═════ Data supplied
(** The entries of a request arrive. *)
Lemma entries_arrive es : exists r, d_serialEntries (serialEntries es) = Ret r /\ default [] r = es /\ (es <> [] -> r <> None).
Proof.
  unfold d_serialEntries, serialEntries. destruct (String.eqb_spec (encode_entries es) EmptyString) as [E|_].
  { by apply entries_nonempty in E. }
  destruct (decide (es = [])) as [->|Hne].
  - destruct entries_empty_law as (r & -> & Hr). by exists r.
  - rewrite entries_law by done. by exists (Some es).
Qed.

Lemma store_handled T b lg c rf args last es :
  follower_ok T lg rf -> own_after b T lg -> request_ok T b lg c (Replication last) args ->
  status rf = "follower" -> Entries args = serialEntries es ->
  take (Z.to_nat (PrevLogIndex args + 1)) lg ++ es `prefix_of` lg ->
  last = PrevLogIndex args + Z.of_nat (length es) -> agree (PrevLogIndex args) (elems (log rf)) lg ->
  exists rf', store_entries rf (PrevLogIndex args) es = Ret rf' /\ follower_ok T lg rf' /\ same_service rf rf' /\
    (forall k, agree k (elems (log rf)) lg -> agree k (elems (log rf')) lg) /\ agree last (elems (log rf')) lg.
Proof.
  intros Hf Hown Hrq Hst Hes Hpre Hlast Ha. pose proof (rk_prev _ _ _ _ _ _ Hrq) as Hprev.
  assert (last < Z.of_nat (length lg)) as Hlt.
  { apply prefix_length in Hpre. rewrite length_app, length_take in Hpre. lia. }
  pose proof (fo_term _ _ _ Hf) as Hterm. pose proof (rk_entries _ _ _ _ _ _ Hrq) as (_ & _ & _ & _ & Hb).
  destruct (store_entries_cases rf (PrevLogIndex args) es lg) as [(Hl & s & Hs & He & ->)|(Hl & s & Hs & He & ->)];
    try apply Hf; try done; try lia; eexists; (split; [done|]); rewrite <- Hlast in *.
  - split; [eapply (follower_stored T lg rf _ last); cbn; try done; lia|]. split; [done|].
    cbn [persist set_persister set_largest set_log log]. rewrite He.
    split; [|apply agree_take; lia]. intros k Hk. by apply (agree_stored T b lg rf); [..|lia|].
  - destruct (follower_overwritten T lg rf s last) as [Hf' Hk]; [done|lia|done..|]. split; [done|]. split; [done|].
    split; [by auto|]. apply Hk. by left.
Qed.

Lemma AppendEntries_handled T b lg c p rf args now :
  follower_ok T lg rf -> own_after b T lg -> request_ok T b lg c p args ->
  exists rf' reply ts, AppendEntries rf args now = Ret (rf', reply, ts) /\ handled T lg p args rf rf' reply ts.
Proof.
  intros Hf Hown Hrq. pose proof (rk_term _ _ _ _ _ _ Hrq) as HT. pose proof (fo_term _ _ _ Hf) as Hterm.
  pose proof (rk_prev _ _ _ _ _ _ Hrq) as Hprev. destruct (rk_prev_term _ _ _ _ _ _ Hrq) as (e & He & Het).
  unfold AppendEntries. rewrite HT. destruct (Z.ltb_spec T (currentTerm rf)) as [|_]; [lia|].
  set (rf1 := set_status (set_lastTime _ now) "follower").
  assert (log rf1 = log rf /\ lastIncludedIndex rf1 = lastIncludedIndex rf /\ status rf1 = "follower" /\ currentTerm rf1 <= T /\
    largestIndexMathWithLeader rf1 = largestIndexMathWithLeader rf /\ same_service rf rf1) as (E1 & E2 & E3 & E4 & E5 & E6).
  { subst rf1. destruct (Z.ltb_spec (currentTerm rf) T); cbn; by split_and!. }
  assert (follower_ok T lg rf1) as Hf1.
  { apply (follower_same T lg rf); rewrite ?E1; try done. }
  destruct (match_prev_cases T lg rf1 _ _ e Hf1 (proj1 Hprev) He Het) as [(q & -> & Hq & Hna)|(q & -> & Ha)]; cbn [mbind outcome_bind negb].
  - rewrite E1 in Hna. eexists _, _, _. split; [done|]. split; try done. intros k. by rewrite E1.
  - assert (exists r, d_serialEntries (Entries args) = Ret r /\ exists rf',
      match r with Some es => store_entries rf1 (PrevLogIndex args) es | None => Ret rf1 end = Ret rf' /\
      follower_ok T lg rf' /\ same_service rf1 rf' /\ (forall k, agree k (elems (log rf1)) lg -> agree k (elems (log rf')) lg) /\
      (forall last, p = Replication last -> agree last (elems (log rf')) lg)) as (r & Hr & rf' & Hm & Hf' & Hsame & Hkept & Hst).
    { destruct p as [|last].
      - rewrite (rk_entries _ _ _ _ _ _ Hrq). exists None. split; [done|]. by exists rf1.
      - destruct (rk_entries _ _ _ _ _ _ Hrq) as (es & Hes & Hpre & Hlast & Hb). rewrite Hes.
        destruct (entries_arrive es) as (r & Hr & Hd & Hne). exists r. split; [done|]. destruct r as [es'|].
        + cbn in Hd. subst es'. destruct (store_handled T b lg c rf1 args last es) as (rf' & ? & ? & ? & ? & ?); try done.
          exists rf'. split_and!; try done. by intros ? [= <-].
        + exists rf1. split_and!; try done. intros ? [= <-]. cbn in Hd. subst es. cbn in Hlast. by replace last with (PrevLogIndex args) by lia. }
    rewrite Hr. cbn [mbind outcome_bind]. rewrite Hm. cbn [mbind outcome_bind]. eexists _, _, _. split; [done|].
    destruct E6 as [E6 E7], Hsame as [E8 E9]. split; try done; cbn.
    + split; congruence.
    + intros k Hk. apply Hkept. by rewrite E1.
    + intros _. by apply Hkept.
    + auto.
    + unfold apply_tasks. injection E9 as E9 _ _. injection E7 as E7 _ _. by rewrite E9, E7.
Qed.
End shared.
══════════
Work item: The full listing above is to be transcribed exactly.

Answer to this exercise:
(** The entries of a request arrive. *)
Lemma entries_arrive es : exists r, d_serialEntries (serialEntries es) = Ret r /\ default [] r = es /\ (es <> [] -> r <> None).
Proof.
  unfold d_serialEntries, serialEntries. destruct (String.eqb_spec (encode_entries es) EmptyString) as [E|_].
  { by apply entries_nonempty in E. }
  destruct (decide (es = [])) as [->|Hne].
  - destruct entries_empty_law as (r & -> & Hr). by exists r.
  - rewrite entries_law by done. by exists (Some es).
Qed.

Lemma store_handled T b lg c rf args last es :
  follower_ok T lg rf -> own_after b T lg -> request_ok T b lg c (Replication last) args ->
  status rf = "follower" -> Entries args = serialEntries es ->
  take (Z.to_nat (PrevLogIndex args + 1)) lg ++ es `prefix_of` lg ->
  last = PrevLogIndex args + Z.of_nat (length es) -> agree (PrevLogIndex args) (elems (log rf)) lg ->
  exists rf', store_entries rf (PrevLogIndex args) es = Ret rf' /\ follower_ok T lg rf' /\ same_service rf rf' /\
    (forall k, agree k (elems (log rf)) lg -> agree k (elems (log rf')) lg) /\ agree last (elems (log rf')) lg.
Proof.
  intros Hf Hown Hrq Hst Hes Hpre Hlast Ha. pose proof (rk_prev _ _ _ _ _ _ Hrq) as Hprev.
  assert (last < Z.of_nat (length lg)) as Hlt.
  { apply prefix_length in Hpre. rewrite length_app, length_take in Hpre. lia. }
  pose proof (fo_term _ _ _ Hf) as Hterm. pose proof (rk_entries _ _ _ _ _ _ Hrq) as (_ & _ & _ & _ & Hb).
  destruct (store_entries_cases rf (PrevLogIndex args) es lg) as [(Hl & s & Hs & He & ->)|(Hl & s & Hs & He & ->)];
    try apply Hf; try done; try lia; eexists; (split; [done|]); rewrite <- Hlast in *.
  - split; [eapply (follower_stored T lg rf _ last); cbn; try done; lia|]. split; [done|].
    cbn [persist set_persister set_largest set_log log]. rewrite He.
    split; [|apply agree_take; lia]. intros k Hk. by apply (agree_stored T b lg rf); [..|lia|].
  - destruct (follower_overwritten T lg rf s last) as [Hf' Hk]; [done|lia|done..|]. split; [done|]. split; [done|].
    split; [by auto|]. apply Hk. by left.
Qed.

Lemma AppendEntries_handled T b lg c p rf args now :
  follower_ok T lg rf -> own_after b T lg -> request_ok T b lg c p args ->
  exists rf' reply ts, AppendEntries rf args now = Ret (rf', reply, ts) /\ handled T lg p args rf rf' reply ts.
Proof.
  intros Hf Hown Hrq. pose proof (rk_term _ _ _ _ _ _ Hrq) as HT. pose proof (fo_term _ _ _ Hf) as Hterm.
  pose proof (rk_prev _ _ _ _ _ _ Hrq) as Hprev. destruct (rk_prev_term _ _ _ _ _ _ Hrq) as (e & He & Het).
  unfold AppendEntries. rewrite HT. destruct (Z.ltb_spec T (currentTerm rf)) as [|_]; [lia|].
  set (rf1 := set_status (set_lastTime _ now) "follower").
  assert (log rf1 = log rf /\ lastIncludedIndex rf1 = lastIncludedIndex rf /\ status rf1 = "follower" /\ currentTerm rf1 <= T /\
    largestIndexMathWithLeader rf1 = largestIndexMathWithLeader rf /\ same_service rf rf1) as (E1 & E2 & E3 & E4 & E5 & E6).
  { subst rf1. destruct (Z.ltb_spec (currentTerm rf) T); cbn; by split_and!. }
  assert (follower_ok T lg rf1) as Hf1.
  { apply (follower_same T lg rf); rewrite ?E1; try done. }
  destruct (match_prev_cases T lg rf1 _ _ e Hf1 (proj1 Hprev) He Het) as [(q & -> & Hq & Hna)|(q & -> & Ha)]; cbn [mbind outcome_bind negb].
  - rewrite E1 in Hna. eexists _, _, _. split; [done|]. split; try done. intros k. by rewrite E1.
  - assert (exists r, d_serialEntries (Entries args) = Ret r /\ exists rf',
      match r with Some es => store_entries rf1 (PrevLogIndex args) es | None => Ret rf1 end = Ret rf' /\
      follower_ok T lg rf' /\ same_service rf1 rf' /\ (forall k, agree k (elems (log rf1)) lg -> agree k (elems (log rf')) lg) /\
      (forall last, p = Replication last -> agree last (elems (log rf')) lg)) as (r & Hr & rf' & Hm & Hf' & Hsame & Hkept & Hst).
    { destruct p as [|last].
      - rewrite (rk_entries _ _ _ _ _ _ Hrq). exists None. split; [done|]. by exists rf1.
      - destruct (rk_entries _ _ _ _ _ _ Hrq) as (es & Hes & Hpre & Hlast & Hb). rewrite Hes.
        destruct (entries_arrive es) as (r & Hr & Hd & Hne). exists r. split; [done|]. destruct r as [es'|].
        + cbn in Hd. subst es'. destruct (store_handled T b lg c rf1 args last es) as (rf' & ? & ? & ? & ? & ?); try done.
          exists rf'. split_and!; try done. by intros ? [= <-].
        + exists rf1. split_and!; try done. intros ? [= <-]. cbn in Hd. subst es. cbn in Hlast. by replace last with (PrevLogIndex args) by lia. }
    rewrite Hr. cbn [mbind outcome_bind]. rewrite Hm. cbn [mbind outcome_bind]. eexists _, _, _. split; [done|].
    destruct E6 as [E6 E7], Hsame as [E8 E9]. split; try done; cbn.
    + split; congruence.
    + intros k Hk. apply Hkept. by rewrite E1.
    + intros _. by apply Hkept.
    + auto.
    + unfold apply_tasks. injection E9 as E9 _ _. injection E7 as E7 _ _. by rewrite E9, E7.
Qed.
End shared.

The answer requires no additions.